ヴェネチア国際映画祭銀獅子賞・脚本賞受賞の『気狂いピエロの決闘』などの監督として知られるイグレシア氏が設立したホラーレーベルの第3弾となる本作。マドリードにある地下迷路の上に建てられた古い教会に、不思議な力を持つ修道女・フアナは神父、修道女、祓魔師らと共に足を踏み入れる。そこで古来より存在する“悪”を解き放とうとする超自然の力と対峙することになるが……。
サバドゥ監督は日本文化が大好きな親日家で、日本語を勉強したこともあるとのことで、この日もメモを見つつも流暢な日本語で「ここにいられることに感謝しています。私は15年ほど前に日本語を勉強しました。あまり覚えていませんが(苦笑)。『ANATEMA』をつくるのはとても大変でした。あなた方が最初の観客です。日本文化、漫画、アニメが大好きです」と挨拶し、客席からは大きな拍手がわき起こった。
実際、本作の劇中にも日本の文化の影響を感じさせるものが多数登場する。サバドゥ監督は「12歳までは映画よりもアニメが大好きで、この作品でもアニメーション的なカメラワークが使われています」と語り、プロデューサーのイグレシア氏も「スペインの観客よりも日本の皆さんの方がより深く理解してくれるかもしれません」と語る。
劇中に登場する“モンスター”に関しても、監督は「のっぺらぼうのような妖怪が出てきたり、『ゲゲゲの鬼太郎』、水木しげるの作品にインスパイアされている部分も多くあります」と明かし、観客から伊藤潤二の漫画の影響を指摘されると「Si(はい)、『うずまき』に影響を受けました」と嬉しそうにうなずき、イグレシア氏も「伊藤潤二はスペインでも非常に人気が高いです」と明かしてくれた。
これまで女優として活躍し、脚本家としても活動。作家として本も刊行するなど多彩な活躍を見せており、短編映画の監督を経て、本作で長編映画デビューを果たしたサバドゥ監督。イグレシア氏も「今後、映画界にとって非常に重要な監督になる」と太鼓判を押す。

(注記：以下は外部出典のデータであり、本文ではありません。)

(* ===== verification/Engine.v ===== *)
(** * Flows (orchestration/flows/engine.py)

    A flow is a graph of handlers whose edges carry the routes they are taken on.
    Handlers are elements of a type with decidable equality (the code compares
    functions by identity); what a handler does is given when the flow is run. *)
From S2P Require Import Prelude PyStr Dict Json World Events Evolution Dag.
Local Open Scope string_scope.
Local Open Scope list_scope.

Definition DEFAULT : string := "__default__".

Inductive FlowOutcome := CONTINUE | EXIT_WAIT | EXIT_DONE | EXIT_FAILED | END_.
#[export] Instance FlowOutcome_eq_dec : EqDecision FlowOutcome.
Proof. solve_decision. Defined.

(** What a handler returns: a route or an outcome. *)
Inductive step_result := Route (r : string) | Exit (o : FlowOutcome).

(** ** Return annotations *)

(** A return annotation: a [Literal] with its values, or anything else with its
    arguments (a union, a generic type; a class or an alias has none). *)
Inductive annotation := ALiteral (values : list json) | AType (args : list annotation).

Fixpoint _collect_literals (a : annotation) : list string :=
  match a with
  | ALiteral values => omap (fun v => match v with JStr r => Some r | _ => None end) values
  | AType args => flat_map _collect_literals args
  end.

(** The hints of a handler: [None] when they cannot be evaluated; the annotation of
    its result, if it has one. *)
Definition _literal_routes (hints : option (option annotation)) : list string :=
  match hints with
  | Some (Some a) => _collect_literals a
  | _ => []
  end.

(** [-> Literal["a", "b"]], and [-> FlowOutcome] or [-> Route]. *)
Definition returns (routes : list string) : option (option annotation) := Some (Some (ALiteral (JStr <$> routes))).
Definition returns_other : option (option annotation) := Some (Some (AType [])).

Lemma literal_returns routes : _literal_routes (returns routes) = routes.
Proof. cbn. induction routes as [|r l IH]; [done|]. cbn. by rewrite IH. Qed.

Section flow.
Context {H : Type} `{!EqDecision H}.

Record Edge := mkEdge { e_source : H; e_target : H; e_routes : list string }.
Record Flow := mkFlow { f_name : string; f_start : H; f_edges : list Edge }.

(** ** Routing *)

(** The three candidates of [_target_for]: specific, unconditional, default. *)
Record targets := mkTargets { tg_specific : option H; tg_unconditional : option H; tg_fallback : option H }.

(** [x = x or edge.target]. *)
Definition keep_first (o : option H) (t : H) : option H := match o with Some x => Some x | None => Some t end.

Definition see_edge (source : H) (route : string) (acc : targets) (e : Edge) : targets :=
  if bool_decide (e_source e <> source) then acc
  else match e_routes e with
  | [] => mkTargets (tg_specific acc) (keep_first (tg_unconditional acc) (e_target e)) (tg_fallback acc)
  | _ =>
      if bool_decide (route ∈ e_routes e) then
        mkTargets (keep_first (tg_specific acc) (e_target e)) (tg_unconditional acc) (tg_fallback acc)
      else if bool_decide (DEFAULT ∈ e_routes e) then
        mkTargets (tg_specific acc) (tg_unconditional acc) (keep_first (tg_fallback acc) (e_target e))
      else acc
  end.

Definition _target_for (f : Flow) (source : H) (route : string) : option H :=
  let t := foldl (see_edge source route) (mkTargets None None None) (f_edges f) in
  match tg_specific t with
  | Some x => Some x
  | None => match tg_unconditional t with Some x => Some x | None => tg_fallback t end
  end.

(** ** Validation *)

Definition _nodes (f : Flow) : list H :=
  fromkeys (f_start f :: (f_edges f ≫= fun e => [e_source e; e_target e])).

Definition successors (f : Flow) (source : H) : list H :=
  e_target <$> filterb (fun e => bool_decide (e_source e = source)) (f_edges f).

(** At most one pop per node: the number of nodes is enough fuel ([search_from]). *)
Definition _reachable (f : Flow) : list H := search (successors f) (length (_nodes f)) [f_start f] [f_start f].

(** [literal h]: the routes the return annotation of [h] lists. *)
Definition validate (literal : H -> list string) (f : Flow) : res unit :=
  let keys := (fun e => (e_source e, e_target e)) <$> f_edges f in
  let defaults h := length (filterb (fun e => bool_decide (e_source e = h) && bool_decide (DEFAULT ∈ e_routes e)) (f_edges f)) in
  if negb (bool_decide (NoDup keys)) then Err (FlowError (f_name f +:+ ": duplicate edge"))
  else if existsb (fun e => (1 <? defaults (e_source e))%nat) (f_edges f) then Err (FlowError (f_name f +:+ ": multiple DEFAULT edges"))
  else if existsb (fun h => negb (bool_decide (h ∈ _reachable f))) (_nodes f) then
    Err (FlowError (f_name f +:+ ": unreachable handlers"))
  else if existsb (fun h => existsb (fun r => match _target_for f h r with None => true | Some _ => false end) (literal h)) (_nodes f)
  then Err (FlowError (f_name f +:+ ": handler emits a route with no edge"))
  else Ok tt.

(** ** Running *)

(** [while True]: run the current handler on the payload object, follow its route.
    [fuel] bounds the handlers visited; for a flow whose edges go down in a rank,
    one more than the rank of the start is enough ([flow_run_fuel]). *)
Fixpoint flow_loop {P} (handler : H -> P -> M (P * step_result)) (f : Flow) (fuel : nat) (current : H) (payload : P)
    : M FlowOutcome :=
  match fuel with
  | O => raise Unmodelled
  | S fuel' =>
      '(payload, result) ← handler current payload;
      match result with
      | Exit o => mret o
      | Route r =>
          match _target_for f current r with
          | None => mret END_
          | Some target => flow_loop handler f fuel' target payload
          end
      end
  end.

Definition flow_run {P} (handler : H -> P -> M (P * step_result)) (f : Flow) (payload : P) : M FlowOutcome :=
  flow_loop handler f (S (length (_nodes f))) (f_start f) payload.

(** ** Facts *)

(** [o'] is [o], or the target of some edge of [l] from [source]. *)
Definition grown source (l : list Edge) (o o' : option H) : Prop :=
  forall x, o' = Some x -> o = Some x \/ exists e, e ∈ l /\ e_source e = source /\ e_target e = x.

Lemma grown_trans source e l o1 o2 o3 :
  grown source [e] o1 o2 -> grown source l o2 o3 -> grown source (e :: l) o1 o3.
Proof.
  intros H1 H2 x Hx. destruct (H2 x Hx) as [Hx2|(e' & He & ?)].
  - destruct (H1 x Hx2) as [?|(e' & ->%list_elem_of_singleton & ?)]; [by left|]. right. exists e. split; [by left | done].
  - right. exists e'. split; [by right | done].
Qed.

Lemma grown_same source l o : grown source l o o.
Proof. intros x Hx. by left. Qed.

Lemma grown_keep source e o : e_source e = source -> grown source [e] o (keep_first o (e_target e)).
Proof. intros Hs x. destruct o as [y|]; intros [= <-]; [by left|]. right. exists e. split; [by left | done]. Qed.

Lemma see_edge_grown source route acc e :
  let t := see_edge source route acc e in
  grown source [e] (tg_specific acc) (tg_specific t) /\
  grown source [e] (tg_unconditional acc) (tg_unconditional t) /\
  grown source [e] (tg_fallback acc) (tg_fallback t).
Proof.
  cbn. unfold see_edge. case_bool_decide as Hs; [auto using grown_same|].
  destruct (e_routes e); [cbn; auto using grown_same, grown_keep|].
  case_bool_decide; [cbn; auto using grown_same, grown_keep|].
  case_bool_decide; cbn; auto using grown_same, grown_keep.
Qed.

Lemma see_edges_from source route l : forall acc,
  let t := foldl (see_edge source route) acc l in
  grown source l (tg_specific acc) (tg_specific t) /\
  grown source l (tg_unconditional acc) (tg_unconditional t) /\
  grown source l (tg_fallback acc) (tg_fallback t).
Proof.
  induction l as [|e l IH]; intros acc; cbn; [auto using grown_same|].
  destruct (see_edge_grown source route acc e) as (?&?&?). destruct (IH (see_edge source route acc e)) as (?&?&?).
  repeat split; eapply grown_trans; eassumption.
Qed.

Lemma target_for_edge f source route t :
  _target_for f source route = Some t -> exists e, e ∈ f_edges f /\ e_source e = source /\ e_target e = t.
Proof.
  unfold _target_for. destruct (see_edges_from source route (f_edges f) (mkTargets None None None)) as (H1 & H2 & H3).
  cbn in *. destruct (tg_specific _) as [x|].
  - intros [= <-]. destruct (H1 x eq_refl); naive_solver.
  - destruct (tg_unconditional _) as [x|].
    + intros [= <-]. destruct (H2 x eq_refl); naive_solver.
    + intros E. destruct (H3 t E); naive_solver.
Qed.

(** With a rank that every edge lowers, more fuel changes nothing. *)
Lemma flow_run_fuel {P} (handler : H -> P -> M (P * step_result)) f (rank : H -> nat) :
  (forall e, e ∈ f_edges f -> rank (e_target e) < rank (e_source e)) ->
  forall n m h p w, rank h < n -> rank h < m -> flow_loop handler f n h p w = flow_loop handler f m h p w.
Proof.
  intros Hr. induction n as [|n IH]; intros m h p w Hn Hm; [lia|]. destruct m as [|m]; [lia|].
  cbn [flow_loop]. unfold mbind, M_bind. destruct (handler h p w) as [w' [[p' [r|o]]|e]]; [|done|done].
  destruct (_target_for f h r) as [t|] eqn:E; [|done].
  apply target_for_edge in E as (e & He & <- & <-). specialize (Hr e He). apply IH; lia.
Qed.

(** One step of the loop, by what the handler returned. *)
Lemma flow_loop_route {P} (handler : H -> P -> M (P * step_result)) f n h p w w' p' r t :
  handler h p w = (w', Ok (p', Route r)) -> _target_for f h r = Some t ->
  flow_loop handler f (S n) h p w = flow_loop handler f n t p' w'.
Proof. intros E Ht. cbn [flow_loop]. unfold mbind, M_bind. by rewrite E, Ht. Qed.

Lemma flow_loop_exit {P} (handler : H -> P -> M (P * step_result)) f n h p w w' p' o :
  handler h p w = (w', Ok (p', Exit o)) -> flow_loop handler f (S n) h p w = (w', Ok o).
Proof. intros E. cbn [flow_loop]. unfold mbind, M_bind. by rewrite E. Qed.

Lemma flow_loop_raise {P} (handler : H -> P -> M (P * step_result)) f n h p w w' e :
  handler h p w = (w', Err e) -> flow_loop handler f (S n) h p w = (w', Err e).
Proof. intros E. cbn [flow_loop]. unfold mbind, M_bind. by rewrite E. Qed.

Lemma keeps_flow_loop R `{!PreOrder R} {P} (handler : H -> P -> M (P * step_result)) f :
  (forall h p, Keeps R (handler h p)) -> forall fuel h p, Keeps R (flow_loop handler f fuel h p).
Proof.
  intros Hh. induction fuel as [|fuel IH]; intros h p; cbn [flow_loop]; [apply _|].
  apply (keeps_bind R); [apply Hh|]. intros [p' [r|o]]; [|apply _]. destruct (_target_for f h r); [apply IH | apply _].
Qed.

Lemma keeps_flow_run R `{!PreOrder R} {P} (handler : H -> P -> M (P * step_result)) f p :
  (forall h p, Keeps R (handler h p)) -> Keeps R (flow_run handler f p).
Proof. intros Hh. by apply keeps_flow_loop. Qed.

Lemma elem_nodes f h :
  h ∈ _nodes f <-> h = f_start f \/ exists e, e ∈ f_edges f /\ (h = e_source e \/ h = e_target e).
Proof.
  unfold _nodes, fromkeys. rewrite elem_of_dedup_from, elem_of_cons, list_elem_of_bind.
  setoid_rewrite elem_of_cons. setoid_rewrite list_elem_of_singleton.
  split; [naive_solver|]. intros Hh. split; [naive_solver | apply not_elem_of_nil].
Qed.

Lemma elem_successors f h t : t ∈ successors f h <-> exists e, e ∈ f_edges f /\ e_source e = h /\ e_target e = t.
Proof.
  unfold successors. rewrite list_elem_of_fmap. setoid_rewrite elem_of_filterb.
  setoid_rewrite bool_decide_eq_true. naive_solver.
Qed.

Lemma reachable_spec f h : h ∈ _reachable f <-> reaches (successors f) (f_start f) h.
Proof.
  apply search_from; [apply elem_nodes; by left|].
  intros k t _ (e & He & _ & <-)%elem_successors. apply elem_nodes. right. eauto.
Qed.

(** The flow checks mean what they say. [validate] accepts a flow exactly when
    no edge is declared twice, no handler has two default edges, every handler is
    reachable from the start, and every route a handler declares leads somewhere;
    otherwise [FlowError] is raised. *)
Theorem flow_validate_spec literal f :
  (validate literal f = Ok tt <->
    NoDup ((fun e => (e_source e, e_target e)) <$> f_edges f) /\
    (forall e, e ∈ f_edges f ->
       length (filterb (fun e' => bool_decide (e_source e' = e_source e) && bool_decide (DEFAULT ∈ e_routes e')) (f_edges f)) <= 1) /\
    (forall h, h ∈ _nodes f -> reaches (successors f) (f_start f) h) /\
    (forall h r, h ∈ _nodes f -> r ∈ literal h -> is_Some (_target_for f h r))) /\
  (validate literal f = Ok tt \/ exists m, validate literal f = Err (FlowError m)).
Proof.
  unfold validate. split; [|repeat case_match; eauto].
  destruct (bool_decide (NoDup _)) eqn:E1; cbn [negb]; [|apply bool_decide_eq_false in E1; split; [done | by intros [? _]]].
  apply bool_decide_eq_true in E1.
  destruct (existsb _ (f_edges f)) eqn:E2.
  { split; [done|]. intros (_ & Hd & _). apply existsb_elem in E2 as (e & He & Hlt%Nat.ltb_lt).
    specialize (Hd e He). lia. }
  rewrite existsb_false in E2.
  destruct (existsb (fun h => negb _) _) eqn:E3.
  { split; [done|]. intros (_ & _ & Hr & _). apply existsb_elem in E3 as (h & Hh & Hn). bool_prop.
    destruct Hn. apply reachable_spec. auto. }
  rewrite existsb_false in E3.
  destruct (existsb _ (_nodes f)) eqn:E4.
  { split; [done|]. intros (_ & _ & _ & Ht). apply existsb_elem in E4 as (h & Hh & Hn).
    apply existsb_elem in Hn as (r & Hr & Hn). destruct (Ht h r Hh Hr) as [x Hx]. by rewrite Hx in Hn. }
  rewrite existsb_false in E4. split; [|done]. intros _. split; [done|]. split; [|split].
  - intros e He. specialize (E2 e He). apply Nat.ltb_ge in E2. exact E2.
  - intros h Hh. apply reachable_spec. specialize (E3 h Hh). by bool_prop.
  - intros h r Hh Hr. specialize (E4 h Hh). rewrite existsb_false in E4. specialize (E4 r Hr).
    destruct (_target_for f h r); [by eexists | done].
Qed.
End flow.
Arguments Edge : clear implicits.
Arguments Flow : clear implicits.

本作は本国スペインでは再来週に劇場公開を迎えるが、その前に作品と縁の深い日本で上映できたことに監督は「初上映がここ東京で、すごく嬉しいです」と満面の笑みを浮かべていた。
「ラテンビート映画祭」は、スペイン・ラテンアメリカ発の最新の注目映画をどこよりも早く日本にお届けする祭典。2003年に「バスク映画祭」としてスタートし、2020年より「東京国際映画祭」のワールド・フォーカス部門にて「ラテンビート映画祭IN TIFF」と題して上映を続け、今年で通算21回目を迎える。11月3日(日)には、「第21回ラテンビート映画祭」特別企画上映として、Netflix配信が決定したラテン文学最高傑作の映画化『ペドロ・パラモ』をヒューマントラストシネマ渋谷にて特別上映する。「第21回ラテンビート映画祭 IN TIFF」は、「第37回東京国際映画祭」のワールド・フォーカス部門内にて、11月6日(金)まで開催。
上映作品
『孤独の午後』
(英題:Afternoons of Solitude|原題:Tardes de soledad、125分/カラー/スペイン語/2024年/スペイン、フランス、ポルトガル)
監督:アルベルト・セラ
出演:アンドレス・ロカ・レイ、アントニオ・グティエレス、フランシスコ・デュラン
『パシフィクション』(22)に次ぐアルベルト・セラの新作。アンドレス・ロカ・レイら、人気闘牛士たちの日常を追ったドキュメンタリー。サン・セバスティアン国際映画祭コンペティションで上映。
『チェイン・リアクションズ』
(原題:Chain Reactions、102分/カラー/英語、日本語/2024年/アメリカ)
監督:アレクサンドル・O・フィリップ
出演:スティーヴン・キング、三池崇史、アレクサンドラ・ヘラー=ニコラス
ホラー映画の傑作『悪魔のいけにえ』(74)が後世に与えた影響を探るドキュメンタリー。スティーヴン・キング、三池崇史らが出演。ヴェネチア映画祭クラシック部門でドキュメンタリー賞を受賞。
『キル・ザ・ジョッキー』
(英題:Kill the Jockey|原題:El Jockey、97分/カラー/スペイン語/2024年/アルゼンチン、スペイン、アメリカ、メキシコ、デンマーク)
監督:ルイス・オルテガ
出演:ナフエル・ペレス・ビスカヤルト、ウルスラ・コルベロ、ダニエル・ヒメネス・カチョ
輝かしい戦績を誇りつつも生活面では破綻しているジョッキーが、これまでの人生から自由になろうともがく姿をブラック・ユーモアとともに描く。ヴェネチア映画祭コンペティションで上映。
『ペペ』
(原題:Pepe、123分/カラー&モノクロ/スペイン語、アフリカーンス語、ドイツ語、ムブクシュ語/2024年/ドミニカ共和国/ナミビア/ドイツ/フランス)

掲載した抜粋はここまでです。